Oh--I see it now. I can see the value of prf in the Infoview window when the cursor is on the last line. (Yayy!) And what's displayed is different with let and have. I'll experiment.

mars0i (Oct 05 2024 at 19:37):

I understand now that have shows prf's type--what cast needs; let shows its value as well. (Lean is amazing.)

Kyle Miller (Oct 06 2024 at 01:47):

mars0i said:

Is there some way to see what proof (by ...) is returning?

(by? ...)

mars0i (Oct 06 2024 at 04:08):

I didn't know about by?. It doesn't seem to do what I wanted, but it does other things that look useful. Thanks @Kyle Miller as well as @Henrik Böving.

Kyle Miller (Oct 06 2024 at 16:02):

Could you say what you wanted? The message printed by by? shows exactly what proof the by returns.

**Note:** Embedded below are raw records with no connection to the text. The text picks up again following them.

(** * cbfsadm restore: a model of tools/cbfsadm/restore.go

    The restore command replays a gzip-compressed stream of JSON records
    against a cbfs server.  One coordinator goroutine ([restoreCommand])
    decodes the stream and hands the matching records to a pool of
    [restoreWorker] goroutines over an unbuffered channel; each worker
    calls [restoreFile] for every record it receives.

    The sequential code ([restoreFile]) is embedded as a function in a
    small writer/exit monad.  The goroutines are embedded as an executable
    small-step interleaving semantics ([exec_step]) over an explicit
    process state; a run is a list of scheduler choices.  The channel is
    unbuffered, so a send and a receive are one step; a worker that has
    received a record runs its [restoreFile] call in one later step, and
    what the transport answers is chosen by the environment at that step.
    The trace of a state records the library calls, the log lines and the
    hand-overs in the order they happened.  The wall clock is given as a
    function of the trace so far, so that a reading depends on the point
    of the run at which it is taken. *)

From Stdlib Require Import ZArith List String Ascii Bool Lia Permutation.
From Stdlib Require Import DecimalString DecimalPos DecimalZ.
From stdpp Require Import base option list strings gmap.

Local Open Scope string_scope.
Local Open Scope Z_scope.
Local Open Scope list_scope.

(** ** Go values used by the command *)

(** A Go [error] value.  [HTTPError] is what [httputil.HTTPErrorf] builds
    from a response and the format ["restore error on %v - %Sv\n%B"]: the
    path, the status and the body of the response. *)
Inductive error : Type :=
  | ErrMsg (msg : string)
  | HTTPError (path : string) (status : Z) (body : string).

(** [json.RawMessage] is a byte slice holding JSON text. *)
Definition RawMessage : Type := string.

(** [type restoreWorkItem struct { Path string; Meta *json.RawMessage }];
    the pointer may be nil. *)
Record restoreWorkItem : Type := mkItem {
  Path : string;
  Meta : option RawMessage
}.

(** The fields of [url.URL] the command touches ([Path]) or leaves as
    [cbfstool.ParseURL] produced them. *)
Record URL : Type := mkURL {
  Scheme : string;
  Host : string;
  UPath : string;
  RawQuery : string
}.

Definition set_Path (u : URL) (p : string) : URL :=
  {| Scheme := Scheme u; Host := Host u; UPath := p; RawQuery := RawQuery u |}.

(** [http.Header] is [map[string][]string]. *)
Abbreviation Header := (gmap string (list string)).

(** [http.Request], as far as [http.NewRequest] and the command fill it. *)
Record Request : Type := mkRequest {
  Method : string;
  ReqURL : string;
  Body : string;
  Hdr : Header
}.

(** What [http.DefaultClient.Do] returns: a non-nil [err] (the request did
    not get a response) or a response with its status code and body. *)
Inductive HttpResult : Type :=
  | TransportErr (err : error)
  | Response (StatusCode : Z) (RespBody : string).

(** *** [strconv.Itoa] *)

(** Decimal rendering of a Go [int]. *)
Definition Itoa (i : Z) : string := NilZero.string_of_int (Z.to_int i).

(** *** [http.Header.Set] and [Get] *)

Definition is_lower (c : ascii) : bool :=
  let n := nat_of_ascii c in (97 <=? n)%nat && (n <=? 122)%nat.
Definition is_upper (c : ascii) : bool :=
  let n := nat_of_ascii c in (65 <=? n)%nat && (n <=? 90)%nat.
Definition is_digit (c : ascii) : bool :=
  let n := nat_of_ascii c in (48 <=? n)%nat && (n <=? 57)%nat.
Definition to_upper (c : ascii) : ascii :=
  if is_lower c then ascii_of_nat (nat_of_ascii c - 32) else c.
Definition to_lower (c : ascii) : ascii :=
  if is_upper c then ascii_of_nat (nat_of_ascii c + 32) else c.

(** The bytes [net/textproto] accepts in a header field name (RFC 7230
    token characters). *)
Definition validHeaderFieldByte (c : ascii) : bool :=
  is_lower c || is_upper c || is_digit c ||
  existsb (Ascii.eqb c)
    ["!"; "#"; "$"; "%"; "&"; "'"; "*"; "+"; "-"; "."; "^"; "_"; "`"; "|"; "~"]%char.

Fixpoint canon_go (upper : bool) (s : list ascii) : list ascii :=
  match s with
  | [] => []
  | c :: s' =>
      (if upper then to_upper c else to_lower c)
        :: canon_go (Ascii.eqb c "-") s'
  end.

(** [textproto.CanonicalMIMEHeaderKey]: first letter and letters after a
    hyphen in upper case, the rest in lower case; a key with a byte that is
    not a token character is returned unchanged. *)
Definition CanonicalMIMEHeaderKey (k : string) : string :=
  let l := list_ascii_of_string k in
  if forallb validHeaderFieldByte l
  then string_of_list_ascii (canon_go true l)
  else k.

Definition Header_Set (h : Header) (k v : string) : Header :=
  <[CanonicalMIMEHeaderKey k := [v]]> h.

Definition Header_Get (h : Header) (k : string) : string :=
  match h !! CanonicalMIMEHeaderKey k with
  | Some (v :: _) => v
  | _ => EmptyString
  end.

Definition req_Header_Set (r : Request) (k v : string) : Request :=
  {| Method := Method r; ReqURL := ReqURL r; Body := Body r;
     Hdr := Header_Set (Hdr r) k v |}.

(** ** The [regexp] package, on a subset of its syntax

    The command only calls [regexp.Compile] and [Regexp.MatchString]; the
    model of the command is generic in them (see [Externals]).  The matcher
    below implements both for the part of the RE2 syntax made of literals,
    [.], [^], [$], grouping, alternation and the repetitions [*], [+] and
    [?]; it is the instance used for the default pattern and for the
    examples.  Anything else is treated as a compile error here. *)
Module MiniRE.

Inductive re : Type :=
  | Eps
  | Chr (c : ascii)
  | Any
  | Bol
  | Eol
  | Cat (a b : re)
  | Alt (a b : re)
  | Star (a : re).

(** Continuations get the rest of the text and whether the position is
    still the beginning of the text. *)
Definition kont : Type := bool -> list ascii -> bool.

Fixpoint star (step : bool -> list ascii -> kont -> bool) (fuel : nat)
    (bot : bool) (s : list ascii) (k : kont) : bool :=
  match fuel with
  | O => k bot s
  | S fuel' =>
      k bot s ||
      step bot s (fun bot' s' =>
        if (length s' <? length s)%nat then star step fuel' bot' s' k else false)
  end.

Fixpoint m (r : re) (bot : bool) (s : list ascii) (k : kont) : bool :=
  match r with
  | Eps => k bot s
  | Chr c =>
      match s with
      | x :: s' => if Ascii.eqb x c then k false s' else false
      | [] => false
      end
  | Any =>
      (* without the s flag, [.] does not match a newline *)
      match s with
      | x :: s' => if Ascii.eqb x "010" then false else k false s'
      | [] => false
      end
  | Bol => if bot then k bot s else false
  | Eol => match s with [] => k bot s | _ => false end
  | Cat a b => m a bot s (fun bot' s' => m b bot' s' k)
  | Alt a b => m a bot s k || m b bot s k
  | Star a => star (m a) (S (length s)) bot s k
  end.

(** A match may start at any position of the text. *)
Fixpoint search (r : re) (bot : bool) (s : list ascii) : bool :=
  m r bot s (fun _ _ => true) ||
  match s with
  | [] => false
  | _ :: s' => search r false s'
  end.

Definition is_rep (c : ascii) : bool :=
  existsb (Ascii.eqb c) ["*"; "+"; "?"]%char.

Definition is_literal (c : ascii) : bool :=
  negb (existsb (Ascii.eqb c)
    ["\"; "."; "+"; "*"; "?"; "("; ")"; "|"; "["; "]"; "{"; "}"; "^"; "$"]%char).

Definition is_punct (c : ascii) : bool :=
  negb (is_lower c || is_upper c || is_digit c) &&
  (nat_of_ascii c <? 128)%nat.

Fixpoint parse_alt (n : nat) (s : list ascii) {struct n}
    : option (re * list ascii) :=
  match n with
  | O => None
  | S n' =>
      match parse_cat n' s with
      | Some (a, "|"%char :: rest) =>
          match parse_alt n' rest with
          | Some (b, rest') => Some (Alt a b, rest')
          | None => None
          end
      | other => other
      end
  end
with parse_cat (n : nat) (s : list ascii) {struct n}
    : option (re * list ascii) :=
  match n with
  | O => None
  | S n' =>
      match s with
      | [] => Some (Eps, s)
      | c :: _ =>
          if Ascii.eqb c "|" || Ascii.eqb c ")" then Some (Eps, s)
          else
            match parse_rep n' s with
            | Some (a, rest) =>
                match parse_cat n' rest with
                | Some (b, rest') => Some (Cat a b, rest')
                | None => None
                end
            | None => None
            end
      end
  end
with parse_rep (n : nat) (s : list ascii) {struct n}
    : option (re * list ascii) :=
  match n with
  | O => None
  | S n' =>
      match parse_atom n' s with
      | Some (a, op :: rest) =>
          if is_rep op then
            match rest with
            | op' :: _ => if is_rep op' then None else
                Some (if Ascii.eqb op "*" then Star a
                      else if Ascii.eqb op "+" then Cat a (Star a)
                      else Alt a Eps, rest)
            | [] =>
                Some (if Ascii.eqb op "*" then Star a
                      else if Ascii.eqb op "+" then Cat a (Star a)
                      else Alt a Eps, rest)
            end
          else Some (a, op :: rest)
      | other => other
      end
  end
with parse_atom (n : nat) (s : list ascii) {struct n}
    : option (re * list ascii) :=
  match n with
  | O => None
  | S n' =>
      match s with
      | [] => None
      | c :: rest =>
          if Ascii.eqb c "(" then
            match parse_alt n' rest with
            | Some (a, ")"%char :: rest') => Some (a, rest')
            | _ => None
            end
          else if Ascii.eqb c "." then Some (Any, rest)
          else if Ascii.eqb c "^" then Some (Bol, rest)
          else if Ascii.eqb c "$" then Some (Eol, rest)
          else if Ascii.eqb c "\" then
            match rest with
            | e :: rest' => if is_punct e then Some (Chr e, rest') else None
            | [] => None
            end
          else if is_literal c then Some (Chr c, rest)
          else None
      end
  end.

Definition Compile (pat : string) : re + error :=
  let l := list_ascii_of_string pat in
  match parse_alt (4 * length l + 8) l with
  | Some (r, []) => inl r
  | _ => inr (ErrMsg ("error parsing regexp: " +:+ pat))
  end.

Definition MatchString (r : re) (s : string) : bool :=
  search r true (list_ascii_of_string s).

End MiniRE.


(** ** Flags, the backup file and the libraries the command calls *)

(** The flag set of the [restore] subcommand, with [restoreFlags.Arg(0)]. *)
Record Flags : Type := mkFlags {
  restoreForce : bool;
  restoreNoop : bool;
  restoreVerbose : bool;
  restorePat : string;
  restoreWorkers : Z;
  restoreExpire : Z;
  Arg0 : string
}.

(** The defaults declared with the flags. *)
Definition defaultFlags (fn : string) : Flags :=
  {| restoreForce := false; restoreNoop := false; restoreVerbose := false;
     restorePat := ".*"; restoreWorkers := 4; restoreExpire := -1;
     Arg0 := fn |}.

(** How the record stream of a backup file ends: [d.Decode] returns
    [io.EOF] after the last record, or some other error. *)
Inductive StreamEnd : Type :=
  | CleanEOF
  | Malformed (err : error).

(** A backup file as the command reads it: whether [gzip.NewReader] accepts
    it, the records [d.Decode] yields in order, and how the stream ends. *)
Record BackupFile : Type := mkBackup {
  gzip_err : option error;
  records : list restoreWorkItem;
  stream_end : StreamEnd
}.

mars0i (Oct 06 2024 at 17:57):

If I use

     have prf := (by rw [Nat.succ_add]; rfl)
     (revHelper ys (.cons y acc)).cast prf

then if I place the cursor on prf I see (among other things)

prf : m + 1 + n✝ = m + (n✝ + 1)

which is the equality needed so that cast can perform the needed substitution.

If I use by? rather than by in your original (extremely helpful) suggestion, this code is

def Vect.revHelper (xs : Vect a n) (acc : Vect a m) : Vect a (m + n) :=
  match xs with
  | .nil => acc
  | .cons y ys =>
    (revHelper ys (.cons y acc)).cast (by? rw [Nat.succ_add]; rfl)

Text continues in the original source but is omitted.